Yüksek sezonda hemen hemen her alanda yaşanan pas kavgasına açıklık getirmek ve hava yolu şirketlerini uyarmak istedim. Öncelikle Sivil Havacılık Genel Müdürlüğünün duyurusunu bir hatırlayalım Uçuş ekipleri tüm uçuş boyunca “Güvenli Kokpit” kurallarına uygun hareket etmelidir. Uçuş ekibi dışında hiç kimse kokpite alınmamalıdır” Ancak bu uyarıyı dikkate almayan havayolu şirketleri ateşle oynuyor.
Sicil sırası her şeyden önce gelir! Evet pas bilet uygulamalarında sicil sırasına bakılarak uçağa kabul işlemleri yapılır. Ancak bütün koltuklar ve kokpit dolu iken bile yer personeli ile birbirine giren çalışanlar mevcut. Bir de bu kavgalar iki kardeş firmanın personeli arasında yaşanınca işlerin ne kadar çarpık olduğu yolcuların gözüne sergileniyor. Halbuki havayolu şirketlerinin kazanç kapısı yolculardır. Pass yolcular şirkete zarar ettirdiği gibi nahoş bir durumlar da yaratmaktadır. Uçakta 8 tane pas yolcu olduğu için uçağa kabul edilmeyen birçok yolcu var! Örneğin THY’nin en son ki genel kurulunda hissedarlardan Sefa İnan’ın konu ile ilgili çözüm önerisi çok yerindeydi. Kendisi sembolikte olsa personelden sicile bakılmaksızın düşük bir rezervasyon ücret alınmasından yanaydı. Bu şekilde havalimanlarında pass yolcuların rezil oluşu önlenecekti.
Pas yolcuların kavgaları yüzünden birçok kaptan da arada kalarak “kötü insan” olarak sıfatlandırılıyor. Ve bu kavgalar yüzünden uçaklar rötara giriyor. Bunu yapmaya kimsenin hakkı yok. Zaten havayolu şirketlerinden THY’nin duyurusunda da yer aldığı gibi ;Kokpit gözlemci koltuğu/koltukları kullanıcısı, mümkün olduğunca uçağa diğer yolculardan önce binmesi ve uçağı, yolcu uçaktan indikten sonra terkedilmesi istenmiştir. Ancak kavgalar yüzünden bu da uygulama dışı kalıyor.

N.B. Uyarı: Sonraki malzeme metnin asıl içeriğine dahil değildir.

(* ===== verification/Start.v ===== *)
(** * Starting the other processors ([startothers] of [main.c])

    The first processor gives each other one a stack, an entry point and a page
    table in memory below the entry code at 0x7000, sends it the start-up
    interrupts of [lapic.c] and waits until it reports.  What a processor reads
    from there when it starts is kept in [launched]. *)

From S2P Require Import Prelude Params CString Kalloc Vm UserInit Devices.

Record launch := Launch { l_cpu : nat; l_stack : Z; l_entry : Z; l_pgdir : Z }.

Section Start.
Context `{H : Hardware}.

Record smp : Type := Smp { s_dev : dev; s_mem : kmem; launched : list launch }.

Definition on_dev {A} (m : M dev A) : M smp A := fun s =>
  match m (s_dev s) with
  | Ok a d => Ok a (Smp d (s_mem s) (launched s))
  | Panic msg => Panic msg
  | Sleep c d => Sleep c (Smp d (s_mem s) (launched s))
  | Fuel => Fuel
  end.

Definition on_kmem {A} (m : M kmem A) : M smp A := fun s =>
  match m (s_mem s) with
  | Ok a k => Ok a (Smp (s_dev s) k (launched s))
  | Panic msg => Panic msg
  | Sleep c k => Sleep c (Smp (s_dev s) k (launched s))
  | Fuel => Fuel
  end.

(** [ids] are the [id] fields of [cpus]; [mpenter] and [entrypgdir] addresses of
    the kernel; [entryother] the code of [entryother.S]; [started c k] tells
    whether the [k]-th look at [cpus[c].started] finds it set. *)
Context (ids : list Z) (mpenter entrypgdir : Z) (entryother : list Z) (started : nat -> nat -> bool).

(** [code = p2v(0x7000)] *)
Definition code : Z := p2v 0x7000.

(** [while(c->started == 0) ;] *)
Fixpoint wait_started (fuel k c : nat) : M smp unit :=
  match fuel with
  | O => fun _ => Fuel
  | S fuel' => if negb (started c k) then wait_started fuel' (S k) c else ret tt
  end.

Definition word (a v : Z) : M smp unit := on_kmem (modify (fun k => Kmem (store32 a v (km_mem k)) (use_lock k) (freelist k))).

(** The processor that is started reads its words. *)
Definition note_launch (c : nat) (s : smp) : smp :=
  let m := km_mem (s_mem s) in
  Smp (s_dev s) (s_mem s) (launched s ++ [Launch c (load32 m (code - 4)) (load32 m (code - 8)) (load32 m (code - 12))]).

(** The body of the loop for processor [c]. *)
Definition start_cpu (fuel c : nat) : M smp unit :=
  let! me := on_dev (cpunum false) in
  if Z.of_nat c =? me then ret tt
  else
    let! stack := on_kmem kalloc in
    word (code - 4) (u32 (stack + KSTACKSIZE)) ;;;
    word (code - 8) mpenter ;;;
    word (code - 12) (v2p entrypgdir) ;;;
    on_dev (lapicstartap (nth c ids 0) (v2p code)) ;;;
    modify (note_launch c) ;;;
    wait_started fuel 0 c.

Definition startothers (fuel ncpu : nat) : M smp unit :=
  on_kmem (modify (fun k => Kmem (put_bytes code entryother (km_mem k)) (use_lock k) (freelist k))) ;;;
  for_ (seq 0 ncpu) (start_cpu fuel).

(** ** What it does *)

Lemma wp_on_dev {A} (m : M dev A) Q s :
  wp m (fun a d => Q a (Smp d (s_mem s) (launched s))) (s_dev s) -> wp (on_dev m) Q s.
Proof. unfold wp, on_dev. by destruct (m (s_dev s)). Qed.

Lemma wait_started_spec fuel : forall k c s, (exists j, (k <= j < k + fuel)%nat /\ started c j = true) ->
  wait_started fuel k c s = Ok tt s.
Proof.
  induction fuel as [|fuel IH]; intros k c s (j & Hj & Hs); [lia|]. cbn [wait_started].
  destruct (started c k) eqn:E; [done|]. cbn [negb]. apply IH. exists j. split; [|done].
  destruct (decide (j = k)) as [->|]; [congruence|lia].
Qed.

(** The start-up interrupts of processor [id], as the local APIC gets them. *)
Definition startup_ipis (id : Z) : list dev_write :=
  [Lapicw ICRHI (u32 (Z.shiftl id 24)); Lapicw ICRLO (Z.lor (Z.lor INIT LEVEL) ASSERT); Lapicw ICRLO (Z.lor INIT LEVEL);
   Lapicw ICRHI (u32 (Z.shiftl id 24)); Lapicw ICRLO (Z.lor STARTUP 7); Lapicw ICRHI (u32 (Z.shiftl id 24)); Lapicw ICRLO (Z.lor STARTUP 7)].

Definition is_lapicw (w : dev_write) : bool := match w with Lapicw _ _ => true | _ => false end.

Lemma lapicstartap_spec id s : wp (lapicstartap id 0x7000) (fun _ s' =>
  exists ws, only_told ws s s' /\ filter is_lapicw ws = startup_ipis id) s.
Proof.
  assert (exists ws, tells (lapicstartap id 0x7000) ws s /\ filter is_lapicw ws = startup_ipis id) as (ws & T & E).
  { eexists. split; [unfold lapicstartap, microdelay; change (upto 2) with [0%nat; 1%nat]; cbn [for_]; tells|]. reflexivity. }
  eapply wp_mono; [exact T|]. intros [] s' Hs. by exists ws.
Qed.

(** Writes below the end of the kernel do not disturb the free list. *)
Lemma kmem_ok_outside kend k m l : kmem_ok kend k l -> (forall x, kend <= x -> m x = km_mem k x) ->
  kmem_ok kend (Kmem m (use_lock k) (freelist k)) l.
Proof.
  intros [Hc Hp Hn] Hm. split; [|done|done]. cbn. apply (chained_ext (km_mem k)); [|done].
  intros x y Hx Hy. apply Hm. rewrite Forall_forall in Hp. destruct (Hp x Hx) as (_ & ? & _). lia.
Qed.

(** The state between two turns: the processors [cs] have been started, with the
    pages [st]; [l] are free, and the memory from the kernel's end on is [m0]. *)
Record starting (kend : Z) (d0 : dev) (m0 : mem) (cs : list nat) (st l : list Z) (s : smp) : Prop := {
  sg_mem : kmem_ok kend (s_mem s) l;
  sg_code : forall i b, entryother !! i = Some b -> km_mem (s_mem s) (code + Z.of_nat i) = b;
  sg_launched : launched s = zip_with (fun c p => Launch c (p + KSTACKSIZE) mpenter (v2p entrypgdir)) cs st;
  sg_frame : forall x, kend <= x -> km_mem (s_mem s) x = m0 x;
  sg_ipis : exists ws, only_told ws d0 (s_dev s) /\ filter is_lapicw ws = concat ((fun c => startup_ipis (nth c ids 0)) <$> cs)
}.

(** The number of the running processor: what its local APIC says, 0 without one. *)
Definition is_cpu (me : nat) (lapic_at : Z) : Prop :=
  if lapic_at =? 0 then me = 0%nat else forall h, Z.shiftr (hw_lapic ID h).1 24 = Z.of_nat me.

Lemma cpunum_spec me (d : dev) : is_cpu me (d_lapic d) -> wp (cpunum false) (fun r d' => r = Z.of_nat me /\ only_told [] d d') d.
Proof.
  unfold is_cpu. intros Hme. unfold cpunum. apply wp_bind, wp_ret. apply wp_bind, wp_gets.
  destruct (Z.eqb_spec (d_lapic d) 0) as [Hl|Hl]; cbn [negb]; [apply wp_ret; subst me; split; [done|apply only_told_refl]|].
  unfold lapicr, read. apply wp_bind, wp_bind, wp_gets. specialize (Hme (d_hw d)). destruct (hw_lapic ID (d_hw d)) as [v h].
  apply wp_bind, wp_modify, wp_ret, wp_ret. split; [done|]. unfold only_told. by rewrite app_nil_r.
Qed.

Lemma start_cpu_spec kend d0 m0 fuel me c cs st p l s :
  is_cpu me (d_lapic d0) -> code <= kend ->
  0 <= mpenter < 2 ^ 32 -> c <> me -> (exists j, (j < fuel)%nat /\ started c j = true) -> length cs = length st ->
  starting kend d0 m0 cs st (p :: l) s ->
  wp (start_cpu fuel c) (fun _ s' => starting kend d0 m0 (cs ++ [c]) (st ++ [p]) l s') s.
Proof.
  intros Hme Hk Hmp Hc Hst Hlen [Hm Hcode Hl Hfr (ws & Hw & Hi)]. unfold start_cpu. apply wp_bind, wp_on_dev.
  assert (Hme' : is_cpu me (d_lapic (s_dev s))) by (destruct Hw as (_ & _ & _ & _ & -> & _); done).
  eapply wp_mono; [by apply (cpunum_spec me)|]. intros r d1 [-> Hd1]. rewrite (proj2 (Z.eqb_neq _ _)) by lia.
  destruct (kalloc_run kend (s_mem s) (p :: l) Hm) as (k' & Ek & Hk' & Em & _). cbn [hd tl] in Ek, Hk'.
  apply wp_bind. unfold wp at 1, on_kmem. cbn [s_mem]. rewrite Ek.
  assert (Hp : page_ok kend p) by (destruct Hm as [_ Hp _]; by apply Forall_cons in Hp as [? _]).
  destruct Hp as (Hp1 & _ & Hp2 & Hp3).
  assert (Hfit : p + KSTACKSIZE < 2 ^ 32).
  { destruct (decide (p + KSTACKSIZE < 2 ^ 32)); [done|]. exfalso. clear -n Hp2 Hp3. revert Hp2. unfold v2p, u32, wrap.
    change KERNBASE with (2 ^ 31). change PHYSTOP with 0xE000000. change KSTACKSIZE with 4096 in n.
    rewrite Z.mod_small; lia. }
  rewrite u32_small by (change KSTACKSIZE with 4096 in *; lia).
  unfold word. do 3 (apply wp_bind; unfold wp at 1, on_kmem, modify at 1; cbn [s_mem s_dev launched]).
  change (v2p code) with 0x7000. apply wp_bind, wp_on_dev. cbn [s_dev s_mem launched km_mem use_lock freelist].
  eapply wp_mono; [apply lapicstartap_spec|]. intros _ d2 (ws2 & Hd2 & Hi2). apply wp_bind, wp_modify.
  unfold wp. rewrite wait_started_spec; [|destruct Hst as (j & ? & ?); exists j; split; [lia|done]].
  set (m' := store32 (code - 12) _ _). assert (Hpg : 0 <= v2p entrypgdir < 2 ^ 32) by apply u32_range.
  assert (Hld : load32 m' (code - 4) = p + KSTACKSIZE /\ load32 m' (code - 8) = mpenter /\ load32 m' (code - 12) = v2p entrypgdir).
  { unfold m'. split_and!.
    - rewrite 2!(load32_ext _ (store32 _ _ _)) by (intros x Hx; apply store32_other; lia). apply load32_store32. change KSTACKSIZE with 4096 in *. lia.
    - rewrite (load32_ext _ (store32 _ _ _)) by (intros x Hx; apply store32_other; lia). by apply load32_store32.
    - by apply load32_store32. }
  destruct Hld as (L1 & L2 & L3). split.
  - apply (kmem_ok_outside kend k' m' l Hk'). intros x Hx. unfold m'. by rewrite !store32_other by lia.
  - intros i b Hb. cbn [note_launch s_mem km_mem]. fold m'. unfold m'. rewrite !store32_other, Em by lia. by apply Hcode.
  - cbn [note_launch launched s_mem km_mem]. fold m'. rewrite L1, L2, L3, Hl, zip_with_app by done. done.
  - intros x Hx. cbn [note_launch s_mem km_mem]. fold m'. unfold m'. rewrite !store32_other, Em by lia. by apply Hfr.
  - exists (ws ++ [] ++ ws2). split; [by eapply only_told_trans; [|eapply only_told_trans]|].
    rewrite fmap_app, concat_app. cbn [app fmap list_fmap concat]. rewrite app_nil_r. rewrite filter_app, Hi, Hi2. done.
Qed.

Definition others (me ncpu : nat) : list nat := filter (fun c => c <> me) (seq 0 ncpu).

Lemma start_cpus_spec kend d0 m0 fuel me :
  is_cpu me (d_lapic d0) -> code <= kend ->
  0 <= mpenter < 2 ^ 32 -> (forall c, exists j, (j < fuel)%nat /\ started c j = true) ->
  forall todo cs st st' l s, length cs = length st -> length st' = length (filter (fun c => c <> me) todo) ->
  starting kend d0 m0 cs st (st' ++ l) s ->
  wp (for_ todo (start_cpu fuel)) (fun _ s' => starting kend d0 m0 (cs ++ filter (fun c => c <> me) todo) (st ++ st') l s') s.
Proof.
  intros Hme Hk Hmp Hst. induction todo as [|c todo IH]; intros cs st st' l s Hlen Hn Hs; cbn [for_].
  - destruct st'; [|done]. rewrite filter_nil, !app_nil_r. by apply wp_ret.
  - apply wp_bind. rewrite filter_cons in Hn |- *. destruct (decide (c <> me)) as [Hc|Hc].
    + destruct st' as [|p st']; [done|]. eapply wp_mono; [by apply (start_cpu_spec kend d0 m0 fuel me c cs st p (st' ++ l))|].
      intros [] s1 H1. injection Hn as Hn. rewrite (cons_middle c), (cons_middle p), !app_assoc.
      apply IH; [rewrite !length_app, Hlen; done|done|done].
    + apply dec_stable in Hc as ->. destruct Hs as [Hm Hcode Hl Hfr (ws & Hw & Hi)].
      unfold start_cpu. apply wp_bind, wp_on_dev.
      assert (Hme' : is_cpu me (d_lapic (s_dev s))) by (destruct Hw as (_ & _ & _ & _ & -> & _); done).
      eapply wp_mono; [by apply (cpunum_spec me)|]. intros r d1 [-> Hd1]. rewrite Z.eqb_refl. apply wp_ret.
      apply IH; [done|done|]. split; [done|done|done|done|]. exists (ws ++ []). split; [by eapply only_told_trans|by rewrite app_nil_r].
Qed.

(** The entry code is in place and the other processors are started, in order. *)
Lemma startothers_spec kend fuel ncpu me stacks l s :
  kmem_ok kend (s_mem s) (stacks ++ l) -> code + Z.of_nat (length entryother) <= kend -> 0 <= mpenter < 2 ^ 32 ->
  is_cpu me (d_lapic (s_dev s)) -> launched s = [] -> length stacks = length (others me ncpu) ->
  (forall c, exists j, (j < fuel)%nat /\ started c j = true) ->
  wp (startothers fuel ncpu) (fun _ s' => starting kend (s_dev s) (km_mem (s_mem s)) (others me ncpu) stacks l s') s.
Proof.
  intros Hm Hend Hmp Hme Hl Hn Hst. unfold startothers. apply wp_bind. unfold wp at 1, on_kmem, modify at 1. unfold others in *.
  apply (start_cpus_spec kend (s_dev s) (km_mem (s_mem s)) fuel me Hme ltac:(lia) Hmp Hst (seq 0 ncpu) [] [] stacks l); [done|done|].
  assert (Hfr : forall x, kend <= x -> put_bytes code entryother (km_mem (s_mem s)) x = km_mem (s_mem s) x)
    by (intros x Hx; rewrite put_bytes_code; by rewrite (proj2 (Z.ltb_ge x _)), andb_false_r by lia).
  split; [by apply kmem_ok_outside| |by rewrite Hl|done|exists []; split; [apply only_told_refl|done]].
  intros i b Hb. cbn [s_mem km_mem]. pose proof (lookup_lt_Some _ _ _ Hb). rewrite put_bytes_code.
  rewrite (proj2 (Z.leb_le _ _)), (proj2 (Z.ltb_lt _ _)) by lia. cbn [andb].
  replace (Z.to_nat (code + Z.of_nat i - code)) with i by lia. by apply nth_lookup_Some.
Qed.
End Start.
(* ===== verification/Cprintf.v ===== *)
(** * Kernel messages ([printint], [cprintf] and [panic] of [console.c], and
      [procdump] of [proc.c])

    A routine's output is the list of the arguments of [consputc].  A string
    argument is an address; [str] gives the characters at it up to the NUL. *)

From S2P Require Import Prelude Params CString Kernel Ulib Console.

Module Cons.
(** ["0123456789abcdef"] *)
Definition digits : list Z := chars "0123456789abcdef".

(** The [do] loop: [buf] with the last digit first, [None] when it is full. *)
Fixpoint digits_loop (room : nat) (x base : Z) (buf : list Z) : option (list Z) :=
  match room with
  | O => None
  | S room' =>
      let buf' := nth (Z.to_nat (x mod base)) digits 0 :: buf in
      if negb (x / base =? 0) then digits_loop room' (x / base) base buf' else Some buf'
  end.

Definition printint (xx base : Z) (sgn : bool) : option (list Z) :=
  let sgn := sgn && (s32 xx <? 0) in
  let x := if sgn then u32 (- s32 xx) else u32 xx in
  match digits_loop 16 x base [] with
  | None => None
  | Some buf => if sgn then (if (length buf <? 16)%nat then Some (45 :: buf) else None) else Some buf
  end.
End Cons.

Section Cprintf.
Context (str : Z -> list Z).

(** The loop over the format; [ap n] is the [n]-th argument word. *)
Fixpoint cprintf_loop (fmt : list Z) (ap : nat -> Z) : option (list Z) :=
  let out w rest := match rest with Some l => Some (w ++ l) | None => None end in
  let next := fun n => ap (S n) in
  match fmt with
  | [] => Some []
  | c :: fmt' =>
      if negb (c =? ch_percent) then out [c] (cprintf_loop fmt' ap)
      else
        match fmt' with
        | [] => Some []
        | c :: fmt' =>
            if c =? 100 then
              match Cons.printint (ap 0%nat) 10 true with Some w => out w (cprintf_loop fmt' next) | None => None end
            else if (c =? 120) || (c =? 112) then
              match Cons.printint (ap 0%nat) 16 false with Some w => out w (cprintf_loop fmt' next) | None => None end
            else if c =? 115 then
              out (if ap 0%nat =? 0 then chars "(null)" else str (ap 0%nat)) (cprintf_loop fmt' next)
            else if c =? ch_percent then out [ch_percent] (cprintf_loop fmt' ap)
            else out [ch_percent; c] (cprintf_loop fmt' ap)
        end
  end.

(** [fmt == 0] is [None]. *)
Definition cprintf (fmt : option (list Z)) (ap : nat -> Z) : M unit (list Z) :=
  match fmt with
  | None => panic "null fmt"
  | Some fmt =>
      match cprintf_loop fmt ap with
      | Some l => ret l
      | None => panic "printint: buffer overflow"
      end
  end.

(** What [panic] prints before it stops the machine: the message is a format. *)
Definition panic_text (cpu_id : Z) (s : list Z) (ap : nat -> Z) (pcs : list Z) : option (list Z) :=
  h ← cprintf_loop (chars "cpu%d: panic: ") (fun _ => cpu_id);
  m ← cprintf_loop s ap;
  n ← cprintf_loop [10] (fun _ => 0);
  t ← mapM (fun pc => cprintf_loop (chars " %p") (fun _ => pc)) pcs;
  Some (h ++ m ++ n ++ concat t).
End Cprintf.

(** The characters of [consputc]'s calls on the serial line and the screen. *)
Definition consputs (l : list Z) (o : outputs) : outputs := fold_left (fun o c => consputc c o) l o.

(** ** Process listing *)

Definition state_name (st : procstate) : list Z :=
  match st with
  | UNUSED => chars "unused"
  | EMBRYO => chars "embryo"
  | SLEEPING => chars "sleep "
  | RUNNABLE => chars "runble"
  | RUNNING => chars "run   "
  | ZOMBIE => chars "zombie"
  end.

(** [pcs p] are the ten return addresses [getcallerpcs] finds on the stack of a
    sleeping process.  A string argument is given by its characters. *)
Definition with_strings (l : list (list Z)) (a : Z) : list Z := nth (Z.to_nat (a - 1)) l [].
Definition words (l : list Z) (n : nat) : Z := nth n l 0.

Fixpoint dump_pcs (pcs : list Z) : option (list Z) :=
  match pcs with
  | [] => Some []
  | pc :: pcs' =>
      if negb (pc =? 0) then
        w ← cprintf_loop (fun _ => []) (chars " %p") (fun _ => pc);
        l ← dump_pcs pcs';
        Some (w ++ l)
      else Some []
  end.

(** The characters before the first NUL. *)
Fixpoint cstr (l : list Z) : list Z :=
  match l with
  | [] => []
  | c :: l' => if c =? 0 then [] else c :: cstr l'
  end.

Definition dump_proc (pcs : proc -> list Z) (p : proc) : option (list Z) :=
  if decide (p_state p = UNUSED) then Some []
  else
    h ← cprintf_loop (with_strings [state_name (p_state p); cstr (p_name p)]) (chars "%d %s %s") (words [p_pid p; 1; 2]);
    s ← (if decide (p_state p = SLEEPING) then dump_pcs (take 10 (pcs p)) else Some []);
    n ← cprintf_loop (fun _ => []) [10] (fun _ => 0);
    Some (h ++ s ++ n).

Definition procdump (pcs : proc -> list Z) (ptable : list proc) : option (list Z) :=
  l ← mapM (dump_proc pcs) ptable; Some (concat l).

(** ** The messages of the other files *)

(** [statusPrint] of [printjob] *)
Definition status_print (st : procstate) : list Z :=
  match st with
  | UNUSED => chars "UNUSED"
  | EMBRYO => chars "EMBRYO"
  | SLEEPING => chars "SLEEPING"
  | RUNNABLE => chars "RUNNABLE"
  | RUNNING => chars "RUNNING"
  | ZOMBIE => chars "ZOMBIE"
  end.

(** [cmd a] is the command line at [a]. *)
Definition line_text (cmd : Z -> list Z) (l : cons_line) : option (list Z) :=
  match l with
  | JobLine jid c => cprintf_loop (with_strings [cmd c]) (chars "Job %d: %s" ++ [10]) (words [jid; 1])
  | ProcLine pid name sz nofile st =>
      cprintf_loop (with_strings [cstr name; status_print st]) (chars "%d: %s %d %d %s " ++ [10]) (words [pid; 1; sz; nofile; 2])
  | HereLine => cprintf_loop (fun _ => []) (chars "i'm here" ++ [10]) (fun _ => 0)
  | UnknownCall pid name num => cprintf_loop (with_strings [cstr name]) (chars "%d %s: unknown sys call %d" ++ [10]) (words [pid; 1; num])
  | SpuriousInterrupt cpu cs eip => cprintf_loop (fun _ => []) (chars "cpu%d: spurious interrupt at %x:%x" ++ [10]) (words [cpu; cs; eip])
  | KillProc pid name trapno err cpu eip addr =>
      cprintf_loop (with_strings [cstr name])
        (chars "pid %d %s: trap %d err %d on cpu %d eip 0x%x addr 0x%x--kill proc" ++ [10])
        (words [pid; 1; trapno; err; cpu; eip; addr])
  end.

(** ** The kernel's and the library's printing *)

(** Equal but for the case of hexadecimal digits. *)
Definition same_char (a b : Z) : Prop := a = b \/ 97 <= a <= 102 /\ b = a - 32.

Lemma same_refl l : Forall2 same_char l l.
Proof. induction l; constructor; [by left|done]. Qed.

Lemma digits_same d : 0 <= d < 16 -> same_char (nth (Z.to_nat d) Cons.digits 0) (nth (Z.to_nat d) digits 0).
Proof.
  intros Hd. assert (Forall (fun d => same_char (nth (Z.to_nat d) Cons.digits 0) (nth (Z.to_nat d) digits 0)) (seqZ 0 16)) as Hall.
  { repeat (constructor; [first [by left|right; vm_compute; intuition congruence]|]). constructor. }
  rewrite Forall_forall in Hall. apply Hall, elem_of_seqZ. lia.
Qed.

Lemma digits_loop_same room : forall x base b1 b2, 1 < base <= 16 -> 0 <= x -> Forall2 same_char b1 b2 ->
  match Cons.digits_loop room x base b1, digits_loop room x base b2 with
  | Some r1, Some r2 => Forall2 same_char r1 r2
  | None, None => True
  | _, _ => False
  end.
Proof.
  induction room as [|room IH]; intros x base b1 b2 Hb Hx Hs; [done|]. cbn [Cons.digits_loop digits_loop].
  pose proof (Z.mod_pos_bound x base ltac:(lia)) as Hm. pose proof (digits_same (x mod base) ltac:(lia)) as Hd.
  destruct (x / base =? 0); cbn [negb]; [by constructor|]. apply IH; [done|apply Z.div_pos; lia|by constructor].
Qed.

Lemma printint_same v base sgn l : 1 < base <= 16 -> Ulib.printint v base sgn = Some l ->
  exists l', Cons.printint v base sgn = Some l' /\ Forall2 same_char l' l.
Proof.
  intros Hb. unfold Ulib.printint, Cons.printint. set (x := if sgn && _ then _ else _).
  assert (Hx : 0 <= x) by (unfold x; case_match; apply u32_range).
  pose proof (digits_loop_same 16 x base [] [] Hb Hx ltac:(constructor)) as Hs. change printint_buf with 16%nat.
  destruct (Cons.digits_loop 16 x base []) as [r1|], (digits_loop 16 x base []) as [r2|]; try done.
  destruct (sgn && (s32 v <? 0)).
  - rewrite (Forall2_length _ _ _ Hs). destruct (length r2 <? 16)%nat; [|done]. intros [= <-].
    eexists. split; [done|]. constructor; [by left|done].
  - intros [= <-]. by exists r1.
Qed.

(** No conversion [%c] in the format. *)
Fixpoint no_char_conv (fmt : list Z) : bool :=
  match fmt with
  | [] => true
  | c :: fmt' =>
      if negb (c =? ch_percent) then no_char_conv fmt'
      else match fmt' with [] => true | c :: fmt' => negb (c =? 99) && no_char_conv fmt' end
  end.

Lemma cprintf_same str : forall n fmt ap, (length fmt <= n)%nat -> no_char_conv fmt = true ->
  exists l l', cprintf_loop str fmt ap = Some l /\ Ulib.printf_loop str fmt ap false = Some l' /\ Forall2 same_char l l'.
Proof.
  induction n as [|n IH]; intros [|c fmt] ap Hn Hc; cbn [length] in Hn; try lia; try (by exists [], []).
  assert (Hout : forall w w' fmt ap, (length fmt <= n)%nat -> no_char_conv fmt = true -> Forall2 same_char w w' -> exists l l',
    match cprintf_loop str fmt ap with Some l => Some (w ++ l) | None => None end = Some l /\
    match Ulib.printf_loop str fmt ap false with Some l => Some (w' ++ l) | None => None end = Some l' /\ Forall2 same_char l l').
  { intros w w' fmt' ap' Hl Hf Hw. destruct (IH fmt' ap' Hl Hf) as (l & l' & -> & -> & H). eexists _, _. split; [done|]. split; [done|].
    by apply Forall2_app. }
  cbn [cprintf_loop Ulib.printf_loop no_char_conv negb] in *. destruct (Z.eqb_spec c ch_percent) as [->|Hne]; cbn [negb] in *.
  2: { apply Hout; [lia|done|apply same_refl]. }
  destruct fmt as [|c fmt]; [by exists [], []|]. cbn [length] in Hn. apply andb_true_iff in Hc as [Hc1 Hc].
  cbn [Ulib.printf_loop negb]. rewrite (negb_true_iff (c =? 99)) in Hc1. rewrite Hc1.
  destruct (c =? 100).
  { destruct (printint_dec (ap 0%nat)) as (w & E & _). destruct (printint_same _ 10 _ _ ltac:(lia) E) as (w' & E' & Hw).
    rewrite E, E'. apply Hout; [lia|done|done]. }
  destruct ((c =? 120) || (c =? 112)).
  { destruct (printint_hex (ap 0%nat)) as (w & E & _). destruct (printint_same _ 16 _ _ ltac:(lia) E) as (w' & E' & Hw).
    rewrite E, E'. apply Hout; [lia|done|done]. }
  destruct (c =? 115); [apply Hout; [lia|done|apply same_refl]|].
  destruct (Z.eqb_spec c ch_percent) as [->|]; apply Hout; (lia || done || apply same_refl).
Qed.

Tamamen sorumlu kaptana bırakılan inisiyatifi mümkün olduğunca zorlayan pas yolcular, “kokpitte seyahat eden yolcu, uçuş boyunca mümkün olduğunca kokpiti terk etmez” maddesini de umursamadan istedikleri gibi içeri dışarı girip çıkıyorlar. Bunu gören yolcularda sivil kıyafetli kişilerin devamlı kokpite girip çıkmasından rahatsızlık duyuyor ve akıllarına türlü türlü senaryolar getiriyorlar. Allah korusun birisi bir gün uçak kaçırılıyor diye zannedip kalp krizi geçirecek diye korkuyorum.
Personel İzmir’de Ankara’da, Antalya’da yaşıyor ancak uçuşları için İstanbul’a geliyor. Hem uçuş emniyetini ihlal ediyor hem de şirketini zarara sokuyor. Bir kaptanın İzmir’den kalkıp uçuşa katılması uçuş saatlerini de hesaba kattığımızda 10 saati bulabiliyor. Üzerine bir de 11 saatlik uçuş süresi. Bu kaptan ne kadar dinç olabilir? Zaman zaman şirket yetkilileri bu konu üzerine gitse de çözümü ne yazık ki henüz bulunamadı. Çünkü kıvrak zekâların önüne geçilmiyor. Bu tipteki personeller, İstanbul’dan kiraladıkları ya da satın aldıkları evleri, ikametgâh adresleri olarak gösteriyor. Ve çözüme kavuşturmuş oluyorlar.
Tekrar kokpit içerisindeki yolculara gelelim. Sivil Havacılık Genel Müdürlüğünün yayınlamış olduğu “Güvenli Kokpit kurallarını ihlal eden pilotlara SHY-İPC, Ek1-39.maddeye göre 1.000TL para cezası uygulanmaktadır” kuralı ne yazık ki ihlal ediliyor. Kaldı ki uçucu personel dışında hiçbir kimsenin kokpite alınmaması gerekiyor. Bu konuda FAA ve EASA ‘da güvenliği arttırıcı tedbirler arasında bu maddenin üzerinde çok duruyor.